— About this exercise —
Return every line from the one with "(** The life" through the one with "let '(r, s)", inclusive, exactly as it appears below.

— Data excerpts —
(* ===== verification/Disk.v ===== *)
(** * The instance on disk

    The part of [DiskStorage] ([vauban-storage/src/disk/mod.rs]) that the allocator, the page
    sets and the heaps work on: the control block with the directory of the instance, the buffer
    pool with the data file, and the journal.

    An operation is run by one thread, [me], from its start to its end.  It takes the answers of
    the system from a list, one for each call that may reach the system, and finds it willing
    when the list is empty.  It answers, fails, or does not return ([Hangs]): [with_page_mut]
    waits for the pins of other threads, and a walk over a chain of pages that comes back on
    itself goes round.  The locks are free and not poisoned. *)

From S2P Require Import Control Prelude Errors Bytes Page Wal PageWrite DataFile BufferPool.

Inductive Stop := Fails (e : InternalError) | Hangs.

Record DiskStorage := mkDiskStorage {
  dir : string;
  control : Control;
  files : Dir;
  pool : BufferPool;
  wal : Wal;
  answers : list Outcome;
}.

Notation disk := (stateful DiskStorage Stop).

Definition with_control (c : Control) (s : DiskStorage) : DiskStorage :=
  mkDiskStorage (dir s) c (files s) (pool s) (wal s) (answers s).
Definition with_files (d : Dir) (s : DiskStorage) : DiskStorage :=
  mkDiskStorage (dir s) (control s) d (pool s) (wal s) (answers s).
Definition with_pool (p : BufferPool) (s : DiskStorage) : DiskStorage :=
  mkDiskStorage (dir s) (control s) (files s) p (wal s) (answers s).
Definition with_wal (w : Wal) (s : DiskStorage) : DiskStorage :=
  mkDiskStorage (dir s) (control s) (files s) (pool s) w (answers s).
Definition with_answers (l : list Outcome) (s : DiskStorage) : DiskStorage :=
  mkDiskStorage (dir s) (control s) (files s) (pool s) (wal s) l.

(** [self.data]: the file of the pool. *)
Definition data (s : DiskStorage) : DataFile := file (pool s).

(** ** The system *)

(** What the next call of the system answers. *)
Definition answer : disk Outcome := λ s,
  match answers s with
  | [] => (Ok Done, s)
  | o :: l => (Ok o, with_answers l s)
  end.

Definition to_write (o : Outcome) : WriteOutcome :=
  match o with Done => Written | Failed n m => WriteFailed n m end.
Definition to_sync (o : Outcome) : SyncOutcome :=
  match o with Done => Synced | Failed _ m => SyncFailed m end.
Definition to_message (o : Outcome) : option Message :=
  match o with Done => None | Failed _ m => Some m end.

Definition fail {A} (e : InternalError) : disk A := fails (Fails e).
Definition lift {A} (r : result InternalError A) : disk A :=
  match r with Ok a => mret a | Err e => fail e end.

Definition on_pool {A} (m : stateful BufferPool InternalError A) : disk A := λ s,
  match m (pool s) with
  | (Ok a, p) => (Ok a, with_pool p s)
  | (Err e, p) => (Err (Fails e), with_pool p s)
  end.
Definition on_data {A} (m : stateful DataFile InternalError A) : disk A := λ s,
  match m (data s) with
  | (Ok a, d) => (Ok a, with_pool (with_data d (pool s)) s)
  | (Err e, d) => (Err (Fails e), with_pool (with_data d (pool s)) s)
  end.
Definition on_wal {A} (m : stateful Wal InternalError A) : disk A := λ s,
  match m (wal s) with
  | (Ok a, w) => (Ok a, with_wal w s)
  | (Err e, w) => (Err (Fails e), with_wal w s)
  end.

Definition on_files {A} (m : stateful Dir InternalError A) : disk A := λ s,
  match m (files s) with
  | (Ok a, d) => (Ok a, with_files d s)
  | (Err e, d) => (Err (Fails e), with_files d s)
  end.

(** ** The journal *)

Definition wal_flush : disk () := o ← answer; on_wal (Wal.flush (to_sync o)).
Definition wal_append (kind : WalRecordKind.t) (txn : TxnId) (payload : list Z) : disk Lsn :=
  o ← answer; on_wal (append kind txn payload (to_write o)).
Definition wal_last_lsn : disk Lsn := λ s, (Ok (last_lsn (wal s)), s).
Definition wal_durable_lsn : disk Lsn := λ s, (Ok (Wal.durable_lsn (wal s)), s).

(** ** The control block *)

Definition get_dir : disk string := λ s, (Ok (dir s), s).
Definition get_control : disk Control := λ s, (Ok (control s), s).

(** [updated.write(&storage.control_path())?], then [*control = updated]. *)
Definition write_control (updated : Control) : disk () :=
  o1 ← answer; o2 ← answer; o3 ← answer; o4 ← answer; o5 ← answer; o6 ← answer; o7 ← answer;
  _ ← on_files (Control.write (mkWriteCalls o1 o2 o3 o4 o5 o6 o7) updated);
  modifies (with_control updated).

(** ** The data file *)

Definition data_page_count : disk N := λ s, (Ok (page_count (data s)), s).
Definition data_extend_to (count : N) : disk () := o ← answer; on_data (extend_to count (to_message o)).
Definition data_write_page (id : PageId) (page : Page) : disk () :=
  o ← answer; on_data (write_page id page (to_write o)).

(** The turns a walk over the pages of the file needs at most. *)
Definition walk_turns : disk nat := n ← data_page_count; mret (S (N.to_nat n)).

(** ** Pins *)

Section thread.
Context (me : ThreadId).

Definition pool_pin (id : PageId) : disk () :=
  o ← answer;
  durable ← wal_durable_lsn;
  on_pool (pin id me durable durable (to_write o)).

Definition pool_flush (id : PageId) : disk () :=
  o ← answer;
  durable ← wal_durable_lsn;
  on_pool (BufferPool.flush id durable (to_write o)).

(** The life of a [PinGuard] on [id]: it is dropped when [body] ends, an early return included. *)
Definition then_unpin {A} (id : PageId) (body : disk A) : disk A := λ s,
  let '(r, s) := body s in (r, with_pool (unpin id me (pool s)) s).
Definition pinned_for {A} (id : PageId) (body : disk A) : disk A := _ ← pool_pin id; then_unpin id body.

(** [PinGuard::with_page]. *)
Definition read_pinned {R} (id : PageId) (read : Page → R) : disk R := λ s, lift (with_page id read (pool s)) s.

(** [PinGuard::with_page_mut]: the turn that changes the page, or a wait. *)
Definition with_page_mut {R} (id : PageId) (change : Page → R * Page) : disk R := λ s,
  match change_turn id me false (λ page, (change page).2) (pool s) with
  | (Changed, p) =>
      match with_page id (λ page, (change page).1) (pool s) with
      | Ok r => (Ok r, with_pool p s)
      | Err e => (Err (Fails e), with_pool p s)
      end
  | (Refused e, p) => (Err (Fails e), with_pool p s)
  | (Waits _, p) => (Err Hangs, with_pool p s)
  end.

(** A change that answers nothing. *)
Definition changing (change : Page → Page) (page : Page) : () * Page := ((), change page).

Definition pool_mark_dirty (id : PageId) (rec_lsn : Lsn) : disk () := on_pool (mark_dirty id rec_lsn).
Definition pool_set_in_progress (id : PageId) (b : bool) : disk () := on_pool (set_in_progress id b).

(** [if lsn > page.lsn() { page.set_lsn(lsn) }]. *)
Definition raise_lsn (l : Lsn) (page : Page) : Page := if (lsn page <? l)%N then set_lsn l page else page.
End thread.

(** * Page sets

    [PageSet] of [vauban-storage/src/disk/wal.rs]: the pages one change writes, held as copies
    until the change is complete, then logged in one record and put in the pool. *)

Record Staged := mkStaged { st_id : PageId; st_before : Page; st_after : Page }.

Record PageSet := mkPageSet { logged : bool; staged : list Staged; root : option RootMove }.

(** [PageSet::new]. *)
Definition PageSet_new (logged : bool) : PageSet := mkPageSet logged [] None.

Definition with_staged (l : list Staged) (set : PageSet) : PageSet := mkPageSet (logged set) l (root set).

Definition note_root (moved : RootMove) (set : PageSet) : PageSet := mkPageSet (logged set) (staged set) (Some moved).

Section thread.
Context (me : ThreadId).

(** [PageSet::read]. *)
Definition set_read {R} (set : PageSet) (id : PageId) (read : Page → R) : disk R :=
  match List.find (λ st, (st_id st =? id)%N) (staged set) with
  | Some st => mret (read (st_after st))
  | None => pinned_for me id (read_pinned id read)
  end.

(** [PageSet::write]. *)
Definition set_write {R} (set : PageSet) (id : PageId) (change : Page → R * Page) : disk (R * PageSet) :=
  match list_find (λ st, st_id st = id) (staged set) with
  | Some (at_, st) =>
      let '(r, after) := change (st_after st) in
      mret (r, with_staged (<[at_ := mkStaged (st_id st) (st_before st) after]> (staged set)) set)
  | None =>
      before ← pinned_for me id (read_pinned id (λ page, page));
      let '(r, after) := change before in
      mret (r, with_staged (staged set ++ [mkStaged id before after]) set)
  end.

(** [deltas.sort_by_key(|delta| !delta.whole)], which is stable. *)
Definition whole_first (deltas : list PageDelta) : list PageDelta :=
  List.filter d_whole deltas ++ List.filter (λ d, negb (d_whole d)) deltas.

Definition deltas_of (set : PageSet) : list PageDelta :=
  omap (λ st, staged_delta (st_id st) (st_before st) (st_after st)) (staged set).

(** The head of [install]: the pages are touched, then the record is appended.  Answers the deltas
    in the order they are put in the pool, the number of the record, and the one the pages take. *)
Definition log_deltas (set : PageSet) (behind : option Lsn) : disk (list PageDelta * option Lsn * Lsn) :=
  let deltas := deltas_of set in
  _ ← for_each (λ d, pinned_for me (d_page d) (with_page_mut me (d_page d) (changing (λ page, page)))) deltas;
  let deltas := whole_first deltas in
  lsn ← (if logged set
         then l ← wal_append WalRecordKind.PageWrite 0 (encode_page_write (mkPageWrite deltas (root set))); mret (Some l)
         else mret None);
  mret (deltas, lsn, match behind, lsn with Some l, _ => l | None, Some l => l | None, None => 0%N end).

(** The body of the loop of [install]. *)
Definition put_delta (page_lsn : Lsn) (on_page : PageId → disk ()) (d : PageDelta) : disk () :=
  pinned_for me (d_page d) (
    _ ← with_page_mut me (d_page d) (changing (λ page, install_page page d page_lsn));
    _ ← pool_mark_dirty (d_page d) page_lsn;
    on_page (d_page d)).

Definition install (set : PageSet) (behind : option Lsn) (on_page : PageId → disk ()) : disk (option Lsn) :=
  if bool_decide (deltas_of set = []) then mret None
  else
    r ← log_deltas set behind;
    let '(deltas, lsn, page_lsn) := r in
    _ ← for_each (put_delta page_lsn on_page) deltas;
    mret lsn.

Definition commit (set : PageSet) (on_page : PageId → disk ()) : disk (option Lsn) := install set None on_page.
Definition commit_behind (set : PageSet) (behind : Lsn) (on_page : PageId → disk ()) : disk (option Lsn) :=
  install set (Some behind) on_page.
End thread.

— Task answer —
(** The life of a [PinGuard] on [id]: it is dropped when [body] ends, an early return included. *)
Definition then_unpin {A} (id : PageId) (body : disk A) : disk A := λ s,
  let '(r, s) := body s in (r, with_pool (unpin id me (pool s)) s).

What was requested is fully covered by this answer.